■ Exercise
Among the lines below, return each one that contains the word "idle".

[Excerpts from a dataset]
━━━
(** [rt_timer_start] on a hard timer. *)
Lemma timer_start_ok idle s Q tm r tms :
  kinv idle s Q -> quiet s -> k_timers s !! tm = Some r ->
  timer_flag_test RT_TIMER_FLAG_SOFT_TIMER r = false ->
  tm_init_tick r < half_tick ->
  (forall t, tm = TThread t -> stat_is (k_threads s) t RT_THREAD_SUSPEND) ->
  k_links s !! LTimerHead false 0 = Some (trow <$> tms) ->
  exists V,
    let d := u32 (k_tick s + tm_init_tick r) in
    let s' := core V (k_ready_table s) (k_ready_group s) (k_threads s)
      (<[tm := started (k_tick s) r]> (k_timers s))
      (set_random_nr (u32 (k_random_nr s + 1)) s) in
    rt_timer_start tm s = Ok (- RT_EOK) s' /\ kinv idle s' Q /\
    V !! LTimerHead false 0 =
      Some (trow <$> timer_insert (timeout_in (k_timers s)) d tm (drop_node tm tms)) /\
    (forall h, is_head h = true -> h <> LTimerHead false 0 -> V !! h = k_links s !! h).
Proof.
  intros HI Hq Hr Hsoft Hinit Hthr Htq.
  destruct (kp_row _ _ _ _ _ (ki_parts _ _ _ HI) _ _ Hr) as [ns Hns].
  destruct (remove_dropped (k_links s) (LRow tm 0) ns) as (V0 & E0 & HV0 & Hl0 & Hd0 & Hdom0);
    [apply HI|done|done|].
  set (d := u32 (k_tick s + tm_init_tick r)).
  set (rc := timer_flag_clear RT_TIMER_FLAG_ACTIVATED r).
  set (rt := set_tm_timeout_tick d rc).
  assert (same_timer_kind r rt) as Hk.
  { split; [done|]. split; [done|]. split; by apply (flag_clear_other RT_TIMER_FLAG_ACTIVATED). }
  set (s1 := core V0 (k_ready_table s) (k_ready_group s) (k_threads s) (<[tm := rt]> (k_timers s)) (set_primask 1 s)).
  assert (V0 !! LTimerHead false 0 = Some (trow <$> drop_node tm tms)) as Hq0.
  { rewrite Hd0, Htq by done. simpl. f_equal. apply fmap_drop_trow. }
  assert (kparts idle V0 (k_threads s) (<[tm := rt]> (k_timers s)) Q) as HP0.
  { eapply kparts_timer_off; [apply HI|done..]. }
  destruct (timer_row_search_ok s1 false d [] (drop_node tm tms) (S (size V0)))
    as (B1 & B2 & EB & HB1 & HB2 & Esearch).
  { done. } { done. }
  { intros u [Hu Hne]%elem_of_drop_node. simpl. rewrite lookup_insert_ne by done.
    destruct (kp_timers _ _ _ _ _ (ki_parts _ _ _ HI) false _ u Htq) as (q & -> & _); [|by eexists].
    by apply (list_elem_of_fmap_2 trow). }
  { pose proof (coherent_size _ _ _ (lo_coherent _ HV0) Hq0) as Hs. rewrite length_fmap in Hs. lia. }
  rewrite EB in Hq0. apply (timer_rows_search_one s1) in Esearch.
  destruct (timer_link_ok V0 false B1 B2 tm HV0 Hq0 Hl0) as (V & E & HV & HqV & Hch).
  exists V. intros d' s'.
  assert (Forall (fun u => due_later (timeout_in (k_timers s) u) d = false) B1) as HB1'.
  { apply Forall_forall. intros u Hu. eapply Forall_forall in HB1; [|exact Hu].
    unfold timeout_in in *. simpl in HB1. rewrite lookup_insert_ne in HB1; [done|].
    intros <-. assert (tm ∈ drop_node tm tms) as [_ ?]%elem_of_drop_node; [rewrite EB; set_solver|done]. }
  assert (match B2 with [] => True | b :: _ => due_later (timeout_in (k_timers s) b) d = true end) as HB2'.
  { destruct B2 as [|b B2]; [done|]. unfold timeout_in in *. simpl in HB2.
    rewrite lookup_insert_ne in HB2; [done|].
    intros <-. assert (tm ∈ drop_node tm tms) as [_ ?]%elem_of_drop_node; [rewrite EB; set_solver|done]. }
  assert (forall h, is_head h = true -> h <> LTimerHead false 0 -> V !! h = k_links s !! h) as Hfr.
  { intros h Hh Hne. rewrite (ch_heads _ _ _ _ Hch) by (done || set_solver). rewrite Hd0 by done.
    destruct (k_links s !! h) as [xs|] eqn:Ex; [|done]. simpl. rewrite drop_node_notin; [done|].
    intros Hin. pose proof (lo_typed _ (si_links _ _ (ki_sched _ _ _ HI)) _ _ _ Hh Ex Hin) as Hkd.
    destruct h as [| | |soft lvl| | | | | |]; try done. simpl in Hkd. destruct lvl; [|done].
    destruct (kp_timers _ _ _ _ _ (ki_parts _ _ _ HI) _ _ _ Ex Hin) as (q & Hq' & _ & Hs' & _).
    rewrite Hr in Hq'. injection Hq' as <-. rewrite Hsoft in Hs'. congruence. }
  split; [|split; [split|split; [|done]]].
  - unfold rt_timer_start, rt_timer_remove, get_timer, upd_timer, put_timer, list_remove, list_op1,
      rt_hw_interrupt_disable, for_each, rt_tick_get, bind, gets, modify, ret. simpl.
    rewrite E0. simpl. unfold get_timer, bind, gets. simpl. rewrite Hr. simpl.
    rewrite interrupt_enable_quiet by (unfold quiet; done). simpl.
    unfold get_timer, bind, gets. simpl. rewrite lookup_insert_eq. simpl.
    rewrite (proj2 (Z.ltb_lt _ _) Hinit). simpl. rewrite lookup_insert_eq. simpl.
    fold d. fold rc. fold rt.
    assert (timer_flag_test RT_TIMER_FLAG_SOFT_TIMER rt = false) as Hsrt
      by (destruct Hk as (_ & _ & -> & _); done).
    rewrite Hsrt, insert_insert_eq.
    match goal with |- context [timer_rows_search ?sf ?dd ?rw ?h ?acc ?st] =>
      replace (timer_rows_search sf dd rw h acc st) with
        (Ok [default (LTimerHead false 0) (last (trow <$> B1))] s1)
        by (symmetry; etransitivity; [|exact Esearch]; by destruct s) end.
    simpl. unfold list_insert_after, list_op1. simpl. fold (trow tm). rewrite E. simpl.
    rewrite lookup_insert_eq. simpl. rewrite interrupt_enable_quiet by (unfold quiet; done). simpl.
    unfold get_timer, bind, gets. simpl. rewrite lookup_insert_eq. simpl.
    rewrite flag_set_other by done. rewrite Hsrt. rewrite insert_insert_eq. by destruct s.
  - eapply (sched_inv_frame (set_links V s)); [done..|].
    eapply (sched_inv_changed (set_links V0 s)); [|done|exact Hch| |done|done].
    + eapply (sched_inv_dropped s); [apply HI|done|exact Hd0| |done|done]. intros p _. apply row_not_ready.
    + intros p. set_solver.
  - simpl. replace (<[tm := started (k_tick s) r]> (k_timers s))
      with (<[tm := started (k_tick s) r]> (<[tm := rt]> (k_timers s))) by apply insert_insert_eq.
    eapply kparts_timer_on; [exact HP0|apply lookup_insert_eq| | | |done|exact Hch|exact HqV| |].
    + split; [done|]. split; [done|]. split; by apply flag_set_other.
    + by apply flag_set_test.
    + destruct (started_kind (k_tick s) r) as (_ & _ & -> & _). done.
    + intros x (w & -> & Hin)%list_elem_of_fmap. apply elem_of_app in Hin as [Hin|[->|Hin]%elem_of_cons];
        [right|by left|right]; (eexists; split; [exact Hq0|]; apply list_elem_of_fmap_2; set_solver).
    + intros soft xs Hxs Hin.
      destruct (dropped_elem _ _ _ (LTimerHead soft 0) _ _ Hd0 eq_refl Hxs Hin) as (ys & _ & _ & ?). done.
  - change d' with d. rewrite EB, timer_insert_split by done. done.
Qed.

(** ** Waiting with a timeout *)
Lemma thread_context_ok (s : kview) c :
  quiet s -> k_current s = Some c -> k_irq_nest s = 0 -> RT_DEBUG_IN_THREAD_CONTEXT s = Ok tt s.
Proof.
  intros Hq Hc Hn. unfold RT_DEBUG_IN_THREAD_CONTEXT, RT_DEBUG_NOT_IN_INTERRUPT, rt_interrupt_get_nest,
    rt_hw_interrupt_disable, rt_thread_self, bind, gets, modify, ret. simpl.
  rewrite Hc, bool_decide_true by done. simpl. rewrite Hn. simpl.
  rewrite interrupt_enable_quiet by (unfold quiet; done). simpl.
  rewrite interrupt_enable_quiet by (unfold quiet; done). f_equal. by destruct s.
Qed.

Lemma kinv_field idle s Q t th th' :
  kinv idle s Q -> k_threads s !! t = Some th -> same_thread_kind th th' -> t_stat th' = t_stat th ->
  kinv idle (set_threads (<[t := th']> (k_threads s)) s) Q.
Proof.
  intros HI Ht Hk Hst. split; [eapply sched_inv_frame; [..|apply HI]; done|]. simpl.
  by eapply kparts_thread_field; [apply HI|..].
Qed.

(** The timeout of a timer that is in no list may be set. *)
Lemma timer_set_time_ok idle s Q tm r time :
  kinv idle s Q -> k_timers s !! tm = Some r ->
  timer_flag_test RT_TIMER_FLAG_ACTIVATED r = false ->
  let s' := set_timers (<[tm := set_tm_init_tick (u32 time) r]> (k_timers s)) s in
  rt_timer_control tm RT_TIMER_CTRL_SET_TIME time s = Ok (RT_EOK, time) s' /\ kinv idle s' Q.
Proof.
  intros HI Hr Ha s'. split.
  - unfold rt_timer_control, get_timer, put_timer, bind, gets, modify, ret. simpl. rewrite Hr. done.
  - split; [eapply sched_inv_frame; [..|apply HI]; done|]. simpl.
    eapply kparts_timer_off; [apply HI|done|done| |done].
    intros h Hh. destruct (k_links s !! h) as [xs|] eqn:Ehx; [|done]. simpl.
    rewrite drop_node_notin; [done|]. intros Hin.
    pose proof (lo_typed _ (si_links _ _ (ki_sched _ _ _ HI)) _ _ _ Hh Ehx Hin) as Hkd.
    destruct h as [| | |soft lvl| | | | | |]; try done. simpl in Hkd. destruct lvl; [|done].
    destruct (kp_timers _ _ _ _ _ (ki_parts _ _ _ HI) _ _ _ Ehx Hin) as (q & Hq' & Ha' & _). congruence.
Qed.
━━━
■ Completed exercise
Lemma timer_start_ok idle s Q tm r tms :
  kinv idle s Q -> quiet s -> k_timers s !! tm = Some r ->
    rt_timer_start tm s = Ok (- RT_EOK) s' /\ kinv idle s' Q /\
  assert (kparts idle V0 (k_threads s) (<[tm := rt]> (k_timers s)) Q) as HP0.
Lemma kinv_field idle s Q t th th' :
  kinv idle s Q -> k_threads s !! t = Some th -> same_thread_kind th th' -> t_stat th' = t_stat th ->
  kinv idle (set_threads (<[t := th']> (k_threads s)) s) Q.
Lemma timer_set_time_ok idle s Q tm r time :
  kinv idle s Q -> k_timers s !! tm = Some r ->
  rt_timer_control tm RT_TIMER_CTRL_SET_TIME time s = Ok (RT_EOK, time) s' /\ kinv idle s' Q.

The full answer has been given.